The Roche HS-Tg assay has been evaluated previously and found to have comparable or superior analytical performance to other HSTg assays, with functional sensitivity being reported as low as 0.05μg/L [5,7,8]. We have also demonstrated that the CV is excellent (11%) at just below 0.05 μg/L. In our patient cohort, when a Tg-ST cut-off value of either 1μg/L or 2μg/L was used as the ‘reference’ comparator based on the commonly used criteria [10], HS-Tg at a cut-off of 0.2μg/L was superior to that of 0.1μg/L with a 100% specificity and comparable sensitivity for ruling out clinical recurrence of thyroid carcinoma. Moreover, there was no clinical or biological evidence of recurrence at this cut-off indicating that true sensitivity may be as high as 100%; however, longer-term follow-up of these patients would be required to confirm that.
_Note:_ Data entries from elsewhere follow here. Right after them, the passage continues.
(** The map, the chunks replaced, and the bytes that were hashed. *)
Definition note_range (data : list Z) (s : digests * list (Z * Z) * Z) (r : Z * Z) : digests * list (Z * Z) * Z :=
  let '(M, hits, total) := s in
  if decide (SHALEN + 2 < range_len r) then
    match sha1_hash (range_bytes data r) with
    | None => s
    | Some d =>
      match M !! d with
      | Some _ => (seen M d, hits ++ [r], total + range_len r)
      | None => (<[d := (ITEM_CITE_ADD, s32 (range_len r))]> M, hits, total + range_len r)
      end
    end
  else s.
Definition note_payload (M : digests) (data : list Z) : digests * list (Z * Z) * Z :=
  if decide (chunk_num g < length data)%nat
  then foldl (note_range data) (M, [], 0) (chunks_of g kfifo_new data) else (M, [], 0).

(** The table and the list under construction follow it; [n0] is the length of
    the payload, [t0] the table at the start. *)
Record follows (t0 : table) (n0 : Z) (c : cutting) (s : digests * list (Z * Z) * Z) : Prop := {
  fo_tidy : tidy c.1.1;
  fo_shows : shows c.1.1 s.1.1;
  fo_hits : range_of <$> c.1.2 = s.1.2;
  fo_long : Forall (λ r, SHALEN + 2 < range_len r) s.1.2;
  fo_len : c.2 = u64 (n0 - kept s.1.2);
  fo_sum : sum_num c.1.1 = s64 (sum_num t0 + s.2);
  fo_save : save_num c.1.1 = s64 (save_num t0 + kept s.1.2);
  fo_skb : skb_num c.1.1 = s64 (skb_num t0) }.

Lemma s64_idemp a : s64 (s64 a) = s64 a.
Proof. transitivity (s64 (s64 a + 0)); [f_equal; lia|]. rewrite s64_add_idemp_l. f_equal. lia. Qed.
Patients with HS-Tg above 0.2μg/L had correspondingly elevated Tg-ST and warranted clinical follow up.
Despite a small sample size and low prevalence of recurrent thyroid carcinoma in our cohort, this study verifies the analytical validity and clinical utility of the Roche Elecsys® Tg II assay in our tertiary care center. In our cohort, 54% of all patients had a HS-Tg value of <0.06μg/L using the Roche HS-Tg assay and could have been spared a Tg-ST thus reducing costs and improving efficiencies for patients and physicians.
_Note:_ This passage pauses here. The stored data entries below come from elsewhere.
(* ===== verification/Sha1Pool.v ===== *)
(** The pool of digest contexts that the chunks are hashed with
    (model/kernel_hash/sha.c, identical in model/send_module/sha.c): a block of
    one context per CPU, counted by its users.

    A spinlock protects the count and the pointer; every section between
    [spin_lock_bh] and [spin_unlock_bh] is one definition, and the code outside
    them (allocating and freeing the block) another. *)
From S2P Require Import Prelude.
#[local] Open Scope Z_scope.

(** What [*per_cpu_ptr(pool, cpu)] points to on each CPU: NULL, or a [struct
    tcp_sha1sig_pool] whose [tfm] is there or NULL. *)
Abbreviation block := (list (option bool)).

(** [users] and [pool] are [tcp_sha1sig_users] and [tcp_sha1sig_pool]; [heap] has
    the blocks, by the number of the allocation that made them; [tfms] and
    [structs] count what a leak would lose. *)
Record sha_state := Sha {
  users : Z;
  pool : option nat;
  heap : gmap nat block;
  tfms : Z;
  structs : Z;
  count : nat }.

Section pool.
  Context `{Allocator} (possible_cpus : nat).
  Implicit Types s : sha_state.

Definition set_users u s : sha_state := Sha u (pool s) (heap s) (tfms s) (structs s) (count s).
Definition set_pool p s : sha_state := Sha (users s) p (heap s) (tfms s) (structs s) (count s).
Definition set_heap h s : sha_state := Sha (users s) (pool s) h (tfms s) (structs s) (count s).
Definition add_objects t p n s : sha_state :=
  Sha (users s) (pool s) (heap s) (tfms s + t) (structs s + p) n.

(** One CPU of [__tcp_free_sha1sig_pool]. *)
Definition free_slot s (slot : option bool) : sha_state :=
  match slot with
  | None => s
  | Some tfm => add_objects (if tfm : bool then -1 else 0) (-1) (count s) s
  end.
Definition __tcp_free_sha1sig_pool s (p : nat) : outcome sha_state :=
  b ← deref (heap s !! p);
  let s := foldl free_slot s b in Done (set_heap (delete p (heap s)) s).

(** The loop of [__tcp_alloc_sha1sig_pool] over the CPUs, [n] of them left; the
    block so far, and whether [out_free] was reached. *)
Fixpoint fill_slots s (n : nat) (b : block) : sha_state * block * bool :=
  match n with
  | O => (s, b, true)
  | S n =>
    if alloc_ok (count s) then
      let s := add_objects 0 1 (S (count s)) s in
      if alloc_ok (count s) then
        fill_slots (add_objects 1 0 (S (count s)) s) n (b ++ [Some true])
      else (add_objects 0 0 (S (count s)) s, b ++ [Some false] ++ replicate n None, false)
    else (add_objects 0 0 (S (count s)) s, b ++ replicate (S n) None, false)
  end.
Definition __tcp_alloc_sha1sig_pool s : outcome (sha_state * option nat) :=
  let p := count s in
  if alloc_ok p then
    let '(s, b, ok) := fill_slots (add_objects 0 0 (S p) s) possible_cpus [] in
    let s := set_heap (<[p := b]> (heap s)) s in
    if ok : bool then Done (s, Some p)
    else s ← __tcp_free_sha1sig_pool s p; Done (s, None)
  else Done (add_objects 0 0 (S p) s, None).

(** What the first section of [tcp_alloc_sha1sig_pool] decides. *)
Inductive entered := Alloc | Retry | Got (p : nat).
Definition alloc_enter s : sha_state * entered :=
  if users s =? 0 then (set_users (u64 (users s + 1)) s, Alloc)
  else match pool s with
       | None => (set_users (u64 (u64 (users s + 1) - 1)) s, Retry)
       | Some p => (set_users (u64 (users s + 1)) s, Got p)
       end.
(** The second section, with what [__tcp_alloc_sha1sig_pool] returned; the block
    of a loser is freed after the lock is released. *)
Definition alloc_commit s (p : option nat) : outcome (sha_state * option nat) :=
  match p with
  | None => Done (set_users (u64 (users s - 1)) s, None)
  | Some p =>
    match pool s with
    | Some q => s ← __tcp_free_sha1sig_pool s p; Done (s, Some q)
    | None => Done (set_pool (Some p) s, Some p)
    end
  end.

Definition __tcp_get_sha1sig_pool s : sha_state * option nat :=
  match pool s with
  | Some p => (set_users (u64 (users s + 1)) s, Some p)
  | None => (s, None)
  end.

(** The section of [tcp_free_sha1sig_pool]: the block to free, if any. *)
Definition free_enter s : sha_state * option nat :=
  let u := u64 (users s - 1) in
  if u =? 0 then (set_pool None (set_users u s), pool s) else (set_users u s, None).
Definition tcp_free_sha1sig_pool s : outcome sha_state :=
  let '(s, p) := free_enter s in
  match p with None => Done s | Some p => __tcp_free_sha1sig_pool s p end.

(** Without another thread the loop is entered once. *)
Definition tcp_alloc_sha1sig_pool s : outcome (option (sha_state * option nat)) :=
  match alloc_enter s with
  | (s, Alloc) =>
    '(s, p) ← __tcp_alloc_sha1sig_pool s;
    r ← alloc_commit s p; Done (Some r)
  | (s, Got p) => Done (Some (s, Some p))
  | (_, Retry) => Done None
  end.

(** The kernel's digest: the calls [crypto_hash_init], [crypto_hash_update] and
    [crypto_hash_final] return 0 or an error, the last one with a digest. *)
Context (crypto_init : bool) (crypto_update : list Z → bool) (crypto_final : list Z → option (list Z)).

Definition tcp_sha1_hash_data (src : list Z) : Z := if crypto_update src then 0 else -1.

(** The return value and the 20 bytes at [sha1_hash]. *)
Definition tcp_v4_sha1_hash_data s (src : list Z) : outcome (sha_state * Z * list Z) :=
  let fail := replicate 20 0 in
  match __tcp_get_sha1sig_pool s with
  | (s, None) => Done (s, 1, fail)
  | (s, Some p) =>
    _ ← deref (heap s !! p);
    let r := if crypto_init then
               if tcp_sha1_hash_data src =? 0 then
                 match crypto_final src with Some d => (0, d) | None => (1, fail) end
               else (1, fail)
             else (1, fail) in
    s ← tcp_free_sha1sig_pool s;
    Done (s, fst r, snd r)
  end.
End pool.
However, there are considerable challenges as two patients who had a HS-Tg result between 0.06-0.2 μg/L had Tg-ST result of >2μg/L. Although both patients had no clinical or radiological evidence of recurrence over the follow-up period, it still created a clinical uncertainty. Therefore, we suggest that Hs-Tg results between 0.06-0.2 μg/L should perhaps be considered as a ‘grey zone’ and these patients should still undergo Tg-ST until long term outcomes of such patients can be established through longer prospective studies. With the steady advent of HS-Tg assays in many labs, prospective studies are imminently required to determine accurate cutoffs to avoid clinical and therapeutic uncertainties, which may provoke anxieties for DTC patients.
Acknowledgment
Special thanks to the staff of the QEII Health Sciences Center laboratory for storage, management and testing of samples and the Integrated Thyroid Oncology Clinic staff for patient coordination.